The silver lining is that, while I was scrubbing (and trying not to gag), some valuable life lessons came to mind:
- Progress, even small, creates momentum.
Cleaning it up was difficult, but do-able. It looked a lot worse than it actually ended up being once I rolled up my sleeves and attacked the problem one bit at a time, starting with the smallest, easiest parts. Cleaning one small spot gave me motivation to move to the next and then the next, just like a video game where you work your way up to conquer the "boss". - Blame isn't helpful.
It really wasn't the puppy's fault. We chose to take the risk of leaving her out, to see what she was ready for. The mess showed us that she needs more time/boundaries, and that's okay. It doesn't mean she's a bad dog, or that we're bad owners. Seeing this clearly helped me focus on the resolution, rather than where to put the blame. - Extra suffering isn't required.
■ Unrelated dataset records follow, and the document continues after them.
Definition lower (s : str) : str := map lower_char s.

Fixpoint str_eqb (a b : str) : bool :=
  match a, b with
  | [], [] => true
  | x :: a', y :: b' => Ascii.eqb x y && str_eqb a' b'
  | _, _ => false
  end.

(** Membership in a Python [set] (or [list]) of strings. *)
Definition mem (w : str) (l : list str) : bool := existsb (str_eqb w) l.

Fixpoint starts_with (p s : str) : bool :=
  match p, s with
  | [], _ => true
  | x :: p', y :: s' => Ascii.eqb x y && starts_with p' s'
  | _ :: _, [] => false
  end.

(** [emit cur rest]: close the run [cur] that a scan has collected; an
    empty run produces no item. *)
Definition emit (cur : str) (rest : list str) : list str :=
  match cur with
  | [] => rest
  | _ :: _ => cur :: rest
  end.

(** The maximal runs of characters satisfying [p], left to right;
    [cur] is the run being collected. *)
Fixpoint runs_from (p : ascii -> bool) (cur : str) (s : str) : list str :=
  match s with
  | [] => emit cur []
  | c :: s' =>
      if p c then runs_from p (cur ++ [c]) s'
      else emit cur (runs_from p [] s')
  end.

Definition runs (p : ascii -> bool) (s : str) : list str := runs_from p [] s.

(** [text.split()]: the maximal runs of non-whitespace characters. *)
Definition split (s : str) : list str := runs (fun c => negb (is_space c)) s.

(** [sep.join(tokens)]. *)
Fixpoint join (sep : str) (tokens : list str) : str :=
  match tokens with
  | [] => []
  | [t] => t
  | t :: ts => t ++ sep ++ join sep ts
  end.

(** [text.replace(old, new)] for a one-character [old]. *)
Definition replace (old : ascii) (new : str) (s : str) : str :=
  flat_map (fun c => if Ascii.eqb c old then new else [c]) s.

Fixpoint lstrip (s : str) : str :=
  match s with
  | [] => []
  | c :: s' => if is_space c then lstrip s' else s
  end.

Definition rstrip (s : str) : str := rev (lstrip (rev s)).

(** [text.strip()]. *)
Definition strip (s : str) : str := rstrip (lstrip s).

(** ** The regular expressions of [preprocess_text]

    Each [re.sub] of the source is written as the scan it performs. *)

(** [re.sub(r"[^a-zA-Z+]", " ", text)]: every character outside the
    class becomes one space. *)
Definition sub_non_alpha (s : str) : str :=
  map (fun c => if is_ascii_letter c || Ascii.eqb c plus then c else space) s.

Definition kindly : str := str_of "kindly".
Definition hi : str := str_of "hi".
Definition hello : str := str_of "hello".

(** [re.sub('kindly|hi|hello', '', text)]: at each position, from the
    left, the alternatives are tried in the order written; a match is
    deleted and the scan resumes after it.  [skip] counts the characters
    of the current match still to be deleted. *)
Fixpoint sub_greeting_from (skip : nat) (s : str) : str :=
  match s with
  | [] => []
  | c :: s' =>
      match skip with
      | S n => sub_greeting_from n s'
      | O =>
          if starts_with kindly s then sub_greeting_from 5 s'
          else if starts_with hi s then sub_greeting_from 1 s'
          else if starts_with hello s then sub_greeting_from 4 s'
          else c :: sub_greeting_from 0 s'
      end
  end.

Definition sub_greeting (s : str) : str := sub_greeting_from 0 s.

(** What [\b\w{1,2}\b] does to a maximal run of word characters: a word
    boundary on both sides makes the match a whole run, so a run of one
    or two characters is deleted and a longer one is kept. *)
Definition keep_run (run : str) : str :=
  if length run <=? 2 then [] else run.

(** [re.sub(r'\b\w{1,2}\b', '', text)]; [run] is the run of word
    characters being read. *)
Fixpoint sub_short_from (run : str) (s : str) : str :=
  match s with
  | [] => keep_run run
  | c :: s' =>
      if is_word c then sub_short_from (run ++ [c]) s'
      else keep_run run ++ c :: sub_short_from [] s'
  end.

Definition sub_short (s : str) : str := sub_short_from [] s.

(** [re.sub(r'\s+', ' ', text)]: every maximal run of whitespace becomes
    one space; [in_ws] tells that the previous character was whitespace. *)
Fixpoint sub_spaces_from (in_ws : bool) (s : str) : str :=
  match s with
  | [] => []
  | c :: s' =>
      if is_space c
      then (if in_ws then sub_spaces_from true s'
            else space :: sub_spaces_from true s')
      else c :: sub_spaces_from false s'
  end.

Definition sub_spaces (s : str) : str := sub_spaces_from false s.

(** ** The stop-word set *)

Definition domain_stop_words : list str :=
  map str_of
    ["make"; "sent"; "still"; "kindly"; "please"; "dear"; "till"; "soon";
     "since"; "however"; "said"; "also"; "know"; "already"; "related";
     "take"; "made"; "thanks"; "regards"; "consider"; "need"; "required";
     "within"; "taken"; "hence"; "thank"; "much"; "would"; "many"; "user";
     "done"; "able"; "almost"; "want"; "regard"; "regarding"; "like";
     "therefore"; "another"; "give"; "hereby"; "given"; "thanking";
     "taking"; "srns"; "came"; "following"; "whether"; "mention"; "kind";
     "along"; "whereas"; "enable"; "shall"; "herewith"; "without";
     "accordingly"; "cannot"; "come"; "provided"; "instead"; "towards";
     "xbrl"; "making"; "whose"; "takes"; "thankyou"; "obtain"; "obtained";
     "asked"; "madam"; "team"; "needful"; "much"; "sir"]%string.
(** C6, as amended. Every record of a successful parse has an index of
    at least -1, and the index is -1 exactly for a retained token whose
    explicit suffix denotes zero; every other record has a
    non-negative index. *)
Theorem parse_index_lower_bound (raw : str) (ignored : list str)
    (l : list SymbolData) :
  parse U raw ignored = inr l →
  Forall2
    (fun tok r =>
       -1 ≤ index r
       ∧ (index r = -1 ↔
          ∃ sym ovar ds,
            token_shape U tok sym ovar (Some ds) ∧ int U ds = 0))
    (retained U raw ignored) l.
Proof.
  intros Hl%parse_retained.
  eapply Forall2_impl; [exact Hl|]. simpl.
  intros tok r (sym & ov & oi & Hshape & ->)%get_symboldata_ok.
  unfold record_of, index_rule. simpl.
  destruct oi as [ds|].
  - assert (0 ≤ int U ds) as Hds.
    { apply int_nonneg. destruct Hshape as (_ & _ & _ & H). by apply H. }
    split; [lia|]. split.
    + intros H. exists sym, ov, ds. split; [done | lia].
    + intros (sym' & ov' & ds' & Hshape' & H0).
      destruct (token_shape_unique U _ _ _ _ _ _ _ Hshape Hshape')
        as (_ & _ & [= ->]).
      lia.
  - split; [lia|]. split; [lia|].
    intros (sym' & ov' & ds' & Hshape' & _).
    by destruct (token_shape_unique U _ _ _ _ _ _ _ Hshape Hshape')
      as (_ & _ & ?).
Qed.
(** [String(v)], [None] when it throws a TypeError. An array prints its
    items separated by commas, the [null] and [undefined] ones as
    nothing. An object prints as ["[object Object]"] through
    [Object.prototype.toString], unless a member named [toString] hides
    that method: a member parsed from JSON is no function, and
    [valueOf] returns the object itself. *)
Fixpoint toStr (v : value) : option string :=
  match v with
  | Undefined => Some "undefined"
  | Null => Some "null"
  | Bool b => Some (if b then "true" else "false")
  | Number text => Some text
  | Str s => Some s
  | Array elements => joined elements
  | Object keys =>
      if existsb (String.eqb "toString") keys then None
      else Some "[object Object]"
  end
with joined (l : items) : option string :=
  match l with
  | NoItems => Some ""
  | Item x rest =>
      let item := match x with
                  | Undefined | Null => Some ""
                  | _ => toStr x
                  end in
      match item, rest with
      | None, _ => None
      | Some i, NoItems => Some i
      | Some i, Item _ _ =>
          match joined rest with
          | Some r => Some (i +:+ "," +:+ r)
          | None => None
          end
      end
  end.

(** A field that is a string or missing. *)
Definition of_field (v : option string) : value :=
  match v with
  | Some x => Str x
  | None => Undefined
  end.

End Json.

Module PairRoutesJson.
Import BotService PairRoutes.

(** The body of a generate request. The bot id is a string or missing,
    as the keys of the service's tables are; the phone number is any
    value. *)
Record GenerateBody := {
  body_botId : option string;
  body_phoneNumber : Json.value
}.

(** [router.post('/generate', ...)]. Only a string has a [replace]
    method: on any other value [phoneNumber.replace] is no function,
    the call throws inside the [try], and the [catch] answers 500
    before the service is called. *)
Definition postGenerate (req : GenerateBody) (env : CreateEnv) (s : State)
  : Response * State :=
  if negb (JS.truthy (body_botId req))
     || negb (Json.truthy (body_phoneNumber req))
  then (fail 400 "Bot ID and phone number are required", s)
  else
    let botId := from_field (body_botId req) in
    match body_phoneNumber req with
    | Json.Str phoneNumber =>
        let cleanNumber := JS.replace_non_digits phoneNumber in
        if (String.length cleanNumber <? 10)%nat
        then (fail 400 "Invalid phone number format", s)
        else if bound "createBotSessionWithPairing" then
          match createBotSessionWithPairing botId ("+" +:+ cleanNumber) env s
          with
          | (Return pairingCode, s') =>
              (ok (GenerateData botId pairingCode
                     "Use this 8-digit code in WhatsApp > Linked Devices > Link a Device"
                     "10 minutes"), s')
          | (Throw, s') => (fail 500 "Failed to generate pairing code", s')
          end
        else (fail 500 "Failed to generate pairing code", s)
    | _ => (fail 500 "Failed to generate pairing code", s)
    end.

Record VerifyBody := {
  body_verify_botId : option string;
  body_code : Json.value
}.

(** [verifyPairingCode(botId, code)] for any value [code]: the stored
    code is a string, so [pairingData.code !== code] holds for every
    [code] that is not one. *)
Definition verifyPairingCode
    (botId : string) (code' : Json.value) (native : option string) (s : State)
  : VerifyResult * State :=
  match code' with
  | Json.Str c => BotService.verifyPairingCode botId c native s
  | _ =>
      match JSMap.get botId (pairingCodes s) with
      | None =>
          ({| success := false;
              message := "Pairing code expired or invalid" |}, s)
      | Some _ =>
          ({| success := false; message := "Invalid pairing code" |}, s)
      end
  end.

(** [router.post('/verify', ...)]: [RegExp.prototype.test] matches the
    pattern against [String(code)], and throws when that does. *)
Definition postVerify (req : VerifyBody) (native : option string) (s : State)
  : Response * State :=
  if negb (JS.truthy (body_verify_botId req))
     || negb (Json.truthy (body_code req))
  then (fail 400 "Bot ID and code are required", s)
  else
    let botId := from_field (body_verify_botId req) in
    match Json.toStr (body_code req) with
    | None => (fail 500 "Verification failed", s)
    | Some text =>
        if negb (JS.is_eight_digits text)
        then (fail 400 "Invalid code format. Must be 8 digits.", s)
        else if bound "verifyPairingCode" then
          let (result, s') :=
            verifyPairingCode botId (body_code req) native s in
          if success result
          then ({| http_status := 200; resp_success := true;
                   body := Message "✅ Bot connected successfully!" |}, s')
          else (fail 400 (message result), s')
        else (fail 500 "Verification failed", s)
    end.

(** The bodies whose fields are strings or missing. *)
Definition generate_body (req : GenerateRequest) : GenerateBody :=
  {| body_botId := gen_botId req;
     body_phoneNumber := Json.of_field (gen_phoneNumber req) |}.

Definition verify_body (req : VerifyRequest) : VerifyBody :=
  {| body_verify_botId := ver_botId req;
     body_code := Json.of_field (ver_code req) |}.

End PairRoutesJson.

(* ===================================================================== *)
(** ** sessionManager.js: the single default session *)
(* ===================================================================== *)

Module SessionManager.

(** [path.join(__dirname, 'sessions')], relative to the module. *)
Definition SESSION_DIR : string := "sessions".

(** [DisconnectReason.loggedOut] of the protocol library. *)
Definition loggedOut : Z := 401.

Record State := {
  isConnected : bool;
  reconnects : list Z;       (* due times of pending reconnect timers *)
  now : Z;
  dirs : gset string
}.

(** [clearSession]: removes the session directory when it exists. *)
Definition clearSession (s : State) : State :=
  if bool_decide (SESSION_DIR ∈ dirs s)
  then {| isConnected := isConnected s; reconnects := reconnects s;
          now := now s; dirs := dirs s ∖ {[ SESSION_DIR ]} |}
  else s.

(** The [connection === 'close'] branch of the listener installed by
    [setupEventHandlers]. *)
Definition onClose (statusCode : option Z) (s : State) : State :=
  let shouldReconnect :=
    match statusCode with
    | Some c => negb (c =? loggedOut)
    | None => true
    end in
  if shouldReconnect
  then {| isConnected := isConnected s;
          reconnects := reconnects s ++ [now s + 5000];
          now := now s; dirs := dirs s |}
  else clearSession s.

End SessionManager.

(* ===================================================================== *)
(** ** The event loop *)
(* ===================================================================== *)

Module EventLoop.
Import BotService PairRoutes.

(** One task of the event loop. Tasks run to completion; the state
    changes of [createBotSessionWithPairing] all happen after its only
    suspension point and those of [verifyPairingCode] before it, so
    each call is one task. *)
Inductive event :=
| Create (botId phoneNumber : string) (env : CreateEnv)
| Verify (botId code : string) (native : option string)
| Generate (req : GenerateRequest) (env : CreateEnv)
| VerifyRequested (req : VerifyRequest) (native : option string)
| ConnectionUpdated (sock : nat) (u : ConnectionUpdate)
| UserAttached (sock : nat) (u : string)
| Fire (i : nat) (env : CreateEnv)
| Tick (t : Z).
Record filesystem : Type := {
  fs_stat : Path -> option stat_result;
  fs_open : Path -> option (list byte)
}.

(** The tree may change while a scan runs: each I/O step of the funnel sees
    the filesystem as it is at that step. *)
Record world : Type := {
  at_index : filesystem;
  at_quick : filesystem;
  at_regroup : filesystem;
  at_full : filesystem
}.

(** An unchanged tree. *)
Definition steady (fs : filesystem) : world :=
  {| at_index := fs; at_quick := fs; at_regroup := fs; at_full := fs |}.

(** What the interpreter found at import time. *)
Record runtime : Type := {
  MULTIPROCESSING_AVAILABLE : bool;
  TQDM_AVAILABLE : bool;
  cpu_count : Z;
  (** which worker of the pool picks up the n-th task *)
  schedule : nat -> nat;
  (** what the n-th call of [time.time()] returns, a float held as the
      rational it stands for *)
  time_time : nat -> Q
}.

(** ** Digest functions *)

Definition BUFFER_SIZE : nat := Z.to_nat 262144.
Definition QUICK_HASH_SIZE : nat := Z.to_nat 8192.

(** An open binary file: the bytes not read yet. *)
Record file_obj : Type := { unread : list byte }.

Definition read (n : nat) (f : file_obj) : list byte * file_obj :=
  (firstn n (unread f), {| unread := skipn n (unread f) |}).

Definition calculate_quick_hash (fs : filesystem) (file_path : Path)
  : option string :=
  match fs_open fs file_path with
  | Some content =>
      let f := {| unread := content |} in
      Some (MD5.hexdigest (MD5.md5 (fst (read QUICK_HASH_SIZE f))))
  | None => None
  end.

(** [while chunk := f.read(BUFFER_SIZE): md5.update(chunk)]; [None] when
    the loop is cut short by [fuel]. *)
Fixpoint read_loop (fuel : nat) (f : file_obj) (md5 : MD5.t) : option MD5.t :=
  match fuel with
  | O => None
  | S fuel' =>
      let '(chunk, f') := read BUFFER_SIZE f in
      match chunk with
      | [] => Some md5
      | _ :: _ => read_loop fuel' f' (MD5.update md5 chunk)
      end
  end.

Definition calculate_full_hash (fs : filesystem) (file_path : Path)
  : option string :=
  let md5 := MD5.md5 [] in
  match fs_open fs file_path with
  | Some content =>
      let f := {| unread := content |} in
      match read_loop (S (length content)) f md5 with
      | Some md5' => Some (MD5.hexdigest md5')
      | None => None
      end
  | None => None
  end.

(** The whole content hashed in one call. *)
Definition whole_content_hash (fs : filesystem) (file_path : Path)
  : option string :=
  match fs_open fs file_path with
  | Some content => Some (MD5.hexdigest (MD5.md5 content))
  | None => None
  end.

Definition hash_file_wrapper (fs : filesystem) (hash_type : string)
  (file_path : Path) : Path * option string :=
  if String.eqb hash_type "quick" then
    (file_path, calculate_quick_hash fs file_path)
  else (file_path, calculate_full_hash fs file_path).

(** ** Modification times *)

(** A float that is a timestamp or [float('inf')]. *)
Inductive age : Type :=
| Finite (t : Z)
| Infinity.

Definition age_ltb (a b : age) : bool :=
  match a, b with
  | Finite x, Finite y => x <? y
  | Finite _, Infinity => true
  | Infinity, _ => false
  end.

Definition get_file_age (fs : filesystem) (file_path : Path) : age :=
  match fs_stat fs file_path with
  | Some s => Finite (st_mtime s)
  | None => Infinity
  end.

(** ** Skipped directories *)

Definition should_skip_directory (dir_path : string)
  (skip_patterns : list string) : bool :=
  if in_dec string_dec (basename dir_path) skip_patterns then true else false.

(** ** Dictionaries

    A [dict] keeps its keys in insertion order; [dd_append k v d] is
    [d[k].append(v)] on a [defaultdict(list)]. *)

Class EqDec (K : Type) : Type :=
  eq_dec : forall x y : K, {x = y} + {x <> y}.

#[export] Instance Z_EqDec : EqDec Z := Z.eq_dec.
#[export] Instance string_EqDec : EqDec string := string_dec.
#[export] Instance prod_EqDec {A B} `{EqDec A} `{EqDec B} : EqDec (A * B).
Proof.
  intros [a b] [a' b'].
  destruct (eq_dec a a') as [Ha | Ha]; [| right; congruence].
  destruct (eq_dec b b') as [Hb | Hb]; [left | right]; congruence.
Defined.

Definition dict (K V : Type) : Type := list (K * V).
The strong mint gum actually helped a lot (I had learned this trick during my pregnancies, when smells made me feel extra nauseous). Just because a mess happened, didn't mean I had to endure the suffering of smelling it. Yes, it was disgusting. But there were things I could do to get through it as easily as possible. The strong mint gum helped block my nose from having to smell it fully. When we're going through something hard, we don't get bonus points for suffering extra. - Love is unconditional
Our puppy's value and how much we love her didn't change just because she made a mess. If we can feel this way about a puppy, think of how much more God feels about us -- regardless of how many times we mess up. - It didn't ruin my Mother's Day.
Starting what was supposed to be a fantastic day off like that could have really put a damper on everything else if I had kept a "woe is me" attitude. I had fallen into that trap before, so I knew I didn't want to go there. Instead, I decided to laugh about it with our girls and move on. The rest of the day was absolutely beautiful.
Life happens. Piles of crap in the hall on Mother's Day happen. We can choose to accept reality and move through it, then let it go. That's what God wants for us, and that's what leads to the joy we all deserve.